五年前的此时此刻,即 2016 年 7 月 27 日早上七点三十分,我的老搭档因心脏骤停,倒在 家中厨房的地板上。这一倒下,他再也没能站起来,再也没能和亲朋好友说句话,再也没能和我在酒桌上畅饮一杯酒。他一生特别不愿意打扰别人,2020 年 4 月 5 日他去世时,正值纽约新冠疫情大爆发,没有一位亲人和朋友送别他,就那样默默地独自一人走向了天堂,这也许是他自己想以这种方式与我们告别吧 。
为什么我称呼他是我的老搭档,因为我们从 1994 年开始一起在美国组建校友会,又一起加入了同乡会,如果向别人介绍他时,我总会说他是我的老搭档。
2016 年 7 月 26 日,也就是他倒下的前一天,我正在洛杉矶出差,那天下午三四点钟正好我没事,纽约时间晚六七点钟,我知道 7 月 25 日他从唐山刚回来,就给他打了个电话,没想到这通电话是我们之间最后的一次谈话。在电话中,他侃侃而谈,从唐山地震的纪念活动到地震后唐山的变化,听得出来他好像还沉浸在愉快的旅途之中,丝毫没有察觉自己得心脏病就要复发。由于我工作在身,大约说了 20 分钟我就挂断了。如果知道这是最后一通电话,我一定不会轻易地放
7 月 27 日,我的老搭档因为时差的关系早早就起来了,他一定是感到饿了,平时从不做饭的他,自己下厨做了早餐,饭菜已做好还没吃上一口,就倒在了厨房的地上。他的太太我称为大嫂,急忙打美国 911 的紧急电话,急救人员赶到后给他做了人工呼吸,送到医院紧急抢救后,他的心脏奇迹般地恢复了跳动,但是因脑部缺氧时间过长,大脑已经死亡。一家之主瞬间倒下,太太把如此巨大的痛苦留在了自己的心里,并没有把他病倒的消息告诉大家。这一天我从洛杉矶返回纽约,到家已是晩上。
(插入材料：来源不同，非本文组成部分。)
(* ===== verification/LabelTrees.v ===== *)
(** * Equivalent labels as trees ([EquivalenceLabelTrees] of
    [nav2_costmap_2d/denoise/image_processing.hpp])

    A union-find structure in one vector: the entry of a label is its parent, a smaller
    label, or the label itself when it is a root. [label_max] is the largest value of
    the type of labels. *)

From stdpp Require Import base option list numbers.
From Stdlib Require Import ZArith Lia.
From S2P Require Import Prelude.

Module LabelTrees.

Inductive ConnectivityType : Type := Way4 | Way8.

#[export] Instance connectivity_eq_dec : EqDecision ConnectivityType.
Proof. solve_decision. Defined.

Record trees : Type := mk_trees { labels : list Z; labels_size : Z; next_free : Z }.

(** A new object, before its first [reset]. *)
Definition new : trees := mk_trees [] 0 0.

Section Label.
Context (label_max : Z).

Definition maxLabels (rows columns : Z) (connectivity : ConnectivityType) : Z :=
  let max_labels :=
    match connectivity with
    | Way4 => wrapu 64 (wrapu 64 (rows * columns) / 2 + 1)
    | Way8 => wrapu 64 (wrapu 64 (rows * columns) / 3 + 1)
    end in
  Z.min (wrapu 64 (max_labels + 1)) label_max.

(** Reserving memory may fail silently and is left out. *)
Definition reset (rows columns : Z) (connectivity : ConnectivityType) : trees :=
  mk_trees [0] (Z.min (maxLabels rows columns connectivity) label_max mod (label_max + 1)) 1.

Definition makeLabel : ST trees Z :=
  t ← get;
  if next_free t =? labels_size t then throw label_overflow
  else
    modify (fun t => mk_trees (labels t ++ [next_free t]) (labels_size t)
                       ((next_free t + 1) mod (label_max + 1)));;
    mret (next_free t).

(** [labels_\[i\]], and an assignment to it. *)
Definition parent (i : Z) : ST trees Z := fun t => (aget (labels t) i, t).
Definition set_parent (i v : Z) : ST trees () := fun t =>
  match aset (labels t) i v with
  | Ok l => (Ok tt, mk_trees l (labels_size t) (next_free t))
  | Throw e => (Throw e, t)
  | UB => (UB, t)
  end.

(** A path to the root is decreasing, so it has at most as many steps as the label
    where it starts. *)
Fixpoint find_root (fuel : nat) (root : Z) : ST trees Z :=
  p ← parent root;
  if p <? root then match fuel with O => undefined | S fuel => find_root fuel p end
  else mret root.

Definition findRoot (i : Z) : ST trees Z := find_root (Z.to_nat i) i.

Fixpoint set_root (fuel : nat) (i root : Z) : ST trees () :=
  j ← parent i;
  if j <? i then
    match fuel with
    | O => undefined
    | S fuel => set_parent i root;; set_root fuel j root
    end
  else set_parent i root.

Definition setRoot (i root : Z) : ST trees () := set_root (Z.to_nat i) i root.

Definition unionTrees (i j : Z) : ST trees Z :=
  root ← findRoot i;
  root ← (if negb (i =? j) then
            root_j ← findRoot j;
            let root := Z.min root root_j in
            setRoot j root;;
            mret root
          else mret root);
  setRoot i root;;
  mret root.

(** The loop of [getLabels] from label [i], [n] rounds; its result is [k]. *)
Fixpoint flatten (n : nat) (i k : Z) : ST trees Z :=
  match n with
  | O => mret k
  | S n =>
      p ← parent i;
      if p <? i then
        q ← parent p;
        set_parent i q;;
        flatten n (i + 1) k
      else
        set_parent i k;;
        flatten n (i + 1) ((k + 1) mod (label_max + 1))
  end.

(** Returns the labels as they are before [labels_.resize(k)], which still lie in the
    memory of the vector, with its new size [k]. *)
Definition getLabels : ST trees (list Z * Z) :=
  t ← get;
  k ← flatten (Z.to_nat (next_free t - 1)) 1 1;
  t ← get;
  modify (fun t => mk_trees (take (Z.to_nat k) (labels t)) (labels_size t) (next_free t));;
  mret (labels t, k).

(** ** Well formed trees *)

Definition at_ (t : trees) (i : Z) : Z := default (-1) (labels t !! Z.to_nat i).

Record wf (t : trees) : Prop := {
  wf_max : labels_size t <= label_max;
  wf_next : 1 <= next_free t <= labels_size t;
  wf_length : Z.of_nat (length (labels t)) = next_free t;
  wf_zero : at_ t 0 = 0;
  wf_parent : forall i, 1 <= i < next_free t -> 1 <= at_ t i <= i }.

Implicit Types t : trees.

Lemma at_lookup t i : wf t -> 0 <= i < next_free t -> labels t !! Z.to_nat i = Some (at_ t i).
Proof.
  intros H Hi. unfold at_. destruct (labels t !! Z.to_nat i) eqn:E; [done|].
  apply lookup_ge_None in E. pose proof (wf_length t H). lia.
Qed.

Lemma parent_run t i : wf t -> 0 <= i < next_free t -> parent i t = (Ok (at_ t i), t).
Proof.
  intros H Hi. unfold parent. f_equal. apply aget_ok. split; [lia|]. by apply at_lookup.
Qed.

Lemma wf_range t i : wf t -> 0 <= i < next_free t -> 0 <= at_ t i <= i.
Proof.
  intros H Hi. destruct (decide (i = 0)) as [->|]; [rewrite (wf_zero t H); lia|].
  pose proof (wf_parent t H i ltac:(lia)). lia.
Qed.

(** The root of a label, as a function: follow the parents as often as the label. *)
Fixpoint climb (fuel : nat) t (i : Z) : Z :=
  match fuel with
  | O => i
  | S fuel => if at_ t i <? i then climb fuel t (at_ t i) else i
  end.

Definition root t (i : Z) : Z := climb (Z.to_nat i) t i.

Lemma climb_fuel t fuel i : wf t -> 0 <= i < next_free t -> (Z.to_nat i <= fuel)%nat ->
  climb fuel t i = root t i.
Proof.
  intros H. unfold root.
  assert (forall f1 f2 i, 0 <= i < next_free t -> (Z.to_nat i <= f1)%nat -> (Z.to_nat i <= f2)%nat ->
    climb f1 t i = climb f2 t i) as G; [|intros; by apply G].
  induction f1 as [|f1 IH]; intros f2 j Hj H1 H2; pose proof (wf_range t j H Hj).
  - destruct f2; cbn [climb]; [done|]. by replace (at_ t j <? j) with false by (symmetry; apply Z.ltb_ge; lia).
  - destruct f2; cbn [climb]; destruct (Z.ltb_spec (at_ t j) j); try done; [lia|]. apply IH; lia.
Qed.

(** The two equations that define [root]. *)
Lemma root_self t i : at_ t i = i -> root t i = i.
Proof.
  intros E. unfold root. destruct (Z.to_nat i); [done|]. cbn [climb]. by rewrite E, Z.ltb_irrefl.
Qed.

Lemma root_parent t i : wf t -> 0 <= i < next_free t -> root t i = root t (at_ t i).
Proof.
  intros H Hi. pose proof (wf_range t i H Hi).
  destruct (decide (at_ t i = i)) as [->|Hne]; [done|].
  unfold root at 1. destruct (Z.to_nat i) as [|n] eqn:E; [lia|]. cbn [climb].
  replace (at_ t i <? i) with true by (symmetry; apply Z.ltb_lt; lia).
  apply climb_fuel; [done|lia|lia].
Qed.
7 月 28 日上午,我们同乡会在法拉盛有一个新闻发布会,我由于家远又刚出差回来就没有参加,我想他一定会去,因他是同乡会的名誉会长,况且开会的地点离他家不远。可是会议结束后,有同乡在群里发了参加会议的合照,我发现照片中并没有他,就给他家打电话,他家中无人接,隔一会儿再打还是没人,中午一点多终于有人接了,可是接电话的是他的儿子,在此之前我没听说他儿子要从西部回来的消息,第六感让我觉得可能有什么意外发生,忙问你爸呢,他说住院了,我又问怎么了,他回答到我爸不行了。我马上打通了大嫂的电话,大嫂在电话中向我介绍了他的病情。 我尽快赶到了医院,此时他正躺在 ICU 的病床上进行亚低温治疗,这种治疗是当时能让他苏醒的唯一方法,也是医院对他在做最后的抢救。家属也好同学也好都在医院守候,期盼着他马上醒来和大家说句话。 躺在病床上的他,面部表情和往常一样,好像没发生过任何事情,好像也没有任何病痛,只是一言不发静静地躺在那里,不能继续向我讲叙唐山之旅的所见所闻了。
8 月 1 日早上,我和另一个同学决定建一个群,请大嫂每天把他的病情告诉我,我在群里每天发布他的病情,这样大家通过这个群就可了解他的病情,从而减少大嫂接电话的工作量,从那天开始我在这个群里连续一个月每天向大家报告他的病情。他脑死亡后家属不能相信这是真的,没有放弃他,三年又八个月后他停止了呼吸。为纪念他,群友提议保留此群并把群名改为 XXX 图书馆。
今天早上七点三十分,我特意在他倒下的时间在此发出这篇博文,以表达我对老搭档的思念。 最后,我引用他的朋友为怀念他所写的七律《难忘》诗的中一段作为此文的结束语。
乘风离去留遗憾,驾鹤仙游有弃俗。